**Question:** Write a function that determines the number of bits set to 1 in the binary representation of an integer.

**Answer: **Going by the brute force approach, it would be easy to come up with the following solution. If the least significant bit of a number is 1, it will return a result of 1 when we AND it with 1. Using this logic, we can shift bits in the number to the right and keep testing if the least significant bit is 1. When there are no 1’s left in the number, it will become zero. Here’s some code to illustrate this simple logic.

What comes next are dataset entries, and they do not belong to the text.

(** The free areas [l] and the blocks [live] of the client: the headers are
    intact, no byte is in two of them, and together they are the memory [l0]. *)
Record alloc_inv (H : Z) (l0 : list area) (s : MState) (l live : list area) : Prop := mkAllocInv {
  inv_repr : heap_repr H (words s) l;
  inv_blocks : Forall area_ok live;
  inv_headers : Forall (fun b => words s !! b.1 = Some b.2) live;
  inv_free : forall x, covers live x -> ~ covers l x;
  inv_separate : separate live;
  inv_all : forall x, covers l0 x <-> covers live x \/ covers l x;
  inv_mmap : mmap_results s = [];
}.

(** The bytes of a block that the client may write. *)
Definition user_bytes (b : area) (x : Z) : Prop := b.1 + MALLOC_HEADER_SIZE <= x < b.1 + b.2.

Section Keep.
Context (H B K : Z) (fuel : nat) (l0 : list area) (lo hi : Z).
Hypothesis Hpool : pool_ok H fuel l0 lo hi.
Implicit Types s : MState.

Lemma inv_areas s l live : alloc_inv H l0 s l live -> areas_ok l.
Proof. by intros [[]]. Qed.

Lemma inv_length s l live : alloc_inv H l0 s l live -> (length l < fuel)%nat.
Proof.
  intros Hi. pose proof (inv_areas _ _ _ Hi) as Hok. destruct Hpool as [Hb _ Hf _].
  pose proof (pool_length lo hi l Hok). enough (16 * Z.of_nat (length l) <= Z.max 0 (hi - lo)) by lia.
  apply H0. intros x Hx. apply Hb, (inv_all _ _ _ _ _ Hi). by right.
Qed.

Lemma inv_below l : areas_ok l -> (forall x, covers l x -> covers l0 x) ->
  Forall (fun a => a.2 < MALLOC_UNMAP_THRESHOLD) l.
Proof.
  intros Hok Hsub. destruct Hpool as [Hb Hs _ _].
  eapply Forall_impl; [apply (pool_area lo hi l Hok); auto|]. simpl. lia.
Qed.

Lemma inv_no_heap s l live : alloc_inv H l0 s l live -> ~ covers live H.
Proof. intros Hi Hc. apply (pool_heap _ _ _ _ _ Hpool), (inv_all _ _ _ _ _ Hi). by left. Qed.

(** The order of the blocks does not matter. *)
Lemma inv_perm s l live live' : live ≡ₚ live' -> alloc_inv H l0 s l live -> alloc_inv H l0 s l live'.
Proof.
  intros Hp []. split; try done; try (by rewrite <- Hp); intros x; rewrite <- (covers_proper _ _ Hp x x eq_refl); auto.
Qed.

Lemma inv_header_out s l live b : alloc_inv H l0 s l live -> b ∈ live -> b.1 <> H /\ ~ covers l b.1.
Proof.
  intros Hi Hb. pose proof (inv_no_heap _ _ _ Hi) as Hn. destruct Hi as [? Hok ? Hd].
  rewrite Forall_forall in Hok. pose proof (Hok b Hb) as Hob. area_facts.
  assert (covers live b.1) as Hc by (apply (covers_elem _ b); [done|unfold inside; lia]).
  split; [|by apply Hd]. intros Heq. by rewrite Heq in Hc.
Qed.
(* ===== verification/LibcTty.v ===== *)
(** * Terminal calls of uClibc (src/uClibc/libc/termios)

    [tcgetattr], [tcsetattr] and the functions of termios.c that are one
    [ioctl] each, on a process state of [Kernel]. *)

From S2P Require Import Prelude Termios Kernel.

Section LibcTty.
Context {W : Type} `{Kernel W}.

(** The structure [*termios_p] points to is the argument and part of the
    result. *)
Definition tcgetattr (fd : Z) (termios_p : termios) : M (Proc W) (Z * termios) :=
  '(retval, k_termios) ← syscall_out (k_tcgets fd);
  mret (retval, termios_of_kernel k_termios termios_p).

(** The kernel silently ignored some of the requested flags. *)
Definition cflag_ignored (t : termios) (k : kernel_termios) : bool :=
  negb (Z.land (c_cflag t) (Z.lor PARENB CREAD) =? Z.land (k_cflag k) (Z.lor PARENB CREAD))
  || (negb (Z.land (c_cflag t) CSIZE =? 0) &&
      negb (Z.land (c_cflag t) CSIZE =? Z.land (k_cflag k) CSIZE)).

Definition tcsetattr (fd optional_actions : Z) (t : termios) : M (Proc W) Z :=
  match
    (if optional_actions =? TCSANOW then Some TCSETS
     else if optional_actions =? TCSADRAIN then Some TCSETSW
     else if optional_actions =? TCSAFLUSH then Some TCSETSF
     else None)
  with
  | None => set_errno EINVAL ;; mret (-1)
  | Some cmd =>
      retval ← syscall (k_tcsets cmd fd (kernel_of_termios t));
      if (retval =? 0) && (cmd =? TCSETS) then
        save ← gets errno;
        '(retval, k_termios) ← syscall_out (k_tcgets fd);
        if negb (retval =? 0) then set_errno save ;; mret 0
        else if cflag_ignored t k_termios then set_errno EINVAL ;; mret (-1)
        else mret retval
      else mret retval
  end.

Definition isatty (fd : Z) : M (Proc W) bool :=
  '(r, _) ← tcgetattr fd (mkTermios 0 0 0 0 0 [] 0 0);
  mret (r =? 0).

Definition tcdrain (fd : Z) : M (Proc W) Z := syscall (k_ioctl fd TCSBRK 1).

Definition tcflow (fd action : Z) : M (Proc W) Z := syscall (k_ioctl fd TCXONC action).

Definition tcflush (fd queue_selector : Z) : M (Proc W) Z :=
  syscall (k_ioctl fd TCFLSH queue_selector).

Definition tcsendbreak (fd duration : Z) : M (Proc W) Z :=
  if duration <=? 0 then syscall (k_ioctl fd TCSBRK 0)
  else set_errno EINVAL ;; mret (-1).

(** On a terminal that obeys [TtyKernel]. *)
Section Laws.
Context `{!TtyKernel W}.

Lemma tcgetattr_tty p fd k old :
  tty_get (kern p) fd = Some k ->
  tcgetattr fd old p = Ret (0, termios_of_kernel k old) p.
Proof.
  intros Hk. destruct (tty_tcgets _ _ _ Hk) as [e He].
  unfold tcgetattr, syscall_out, mbind, M_bind. rewrite He. by destruct p.
Qed.

Lemma tcsetattr_drain_tty p fd k t :
  tty_get (kern p) fd = Some k ->
  exists p', tcsetattr fd TCSADRAIN t p = Ret 0 p' /\
    tty_get (kern p') fd = Some (kernel_of_termios t) /\
    tty_lines (kern p') fd = tty_lines (kern p) fd.
Proof.
  intros Hk. destruct (tty_tcsets _ _ _ TCSETSW (kernel_of_termios t) Hk)
    as (e & w' & He & Hg & Hl); [simpl; auto|].
  unfold tcsetattr. simpl. unfold syscall, mbind, M_bind. rewrite He. simpl. eauto.
Qed.

Lemma cflag_ignored_same t : cflag_ignored t (kernel_of_termios t) = false.
Proof. unfold cflag_ignored, kernel_of_termios. simpl. by rewrite !Z.eqb_refl, andb_false_r. Qed.

Lemma tcsetattr_now_tty p fd k t :
  tty_get (kern p) fd = Some k ->
  exists p', tcsetattr fd TCSANOW t p = Ret 0 p' /\
    tty_get (kern p') fd = Some (kernel_of_termios t) /\
    tty_lines (kern p') fd = tty_lines (kern p) fd.
Proof.
  intros Hk. destruct (tty_tcsets _ _ _ TCSETS (kernel_of_termios t) Hk)
    as (e & w' & He & Hg & Hl); [simpl; auto|].
  destruct (tty_tcgets _ _ _ Hg) as [e' He'].
  unfold tcsetattr. simpl. unfold syscall, syscall_out, gets, mbind, M_bind.
  rewrite He. simpl. rewrite He'. simpl. rewrite cflag_ignored_same. eauto.
Qed.
End Laws.
End LibcTty.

int numOnesInInteger( int num ) { int numOnes = 0; while( num != 0 ) { if( ( num & 1 ) == 1 ) { numOnes++; } num = num >> 1; } return numOnes; }

Think we can do better? The above algorithm runs in O(n) where n in the number of bits in the integer. Maybe we can make this a tad better. But this would need some real creative bit manipulation skills. So let’s think, what happens to a number when it we AND it with (number – 1). Let’s take 7 (0111) as an example.

7 & 6 = 0111 & 0110 = 0110 = 6

6 & 5 = 0110 & 0101 = 0100 = 4

4 & 3 = 0100 & 0011 = 0000 = 0

Do you see a pattern yet? Essentially, when you AND a number with (number – 1), the last 1 bit in the number gets set to zero. So if we continue to set every 1 bit in the number to zero, the number will eventually become zero. If we use this logic to count the number of 1s, we have an algorithm that runs in O(m) where m is the number of bits set to 1 in the number. Here’s some code.

int numOnesInInteger( int num ) { int numOnes = 0; while( num != 0 ){ num = num & (num – 1); numOnes++; } return numOnes; }

Interesting right? Please Digg or Stumble this post! As usual, comments are always welcome.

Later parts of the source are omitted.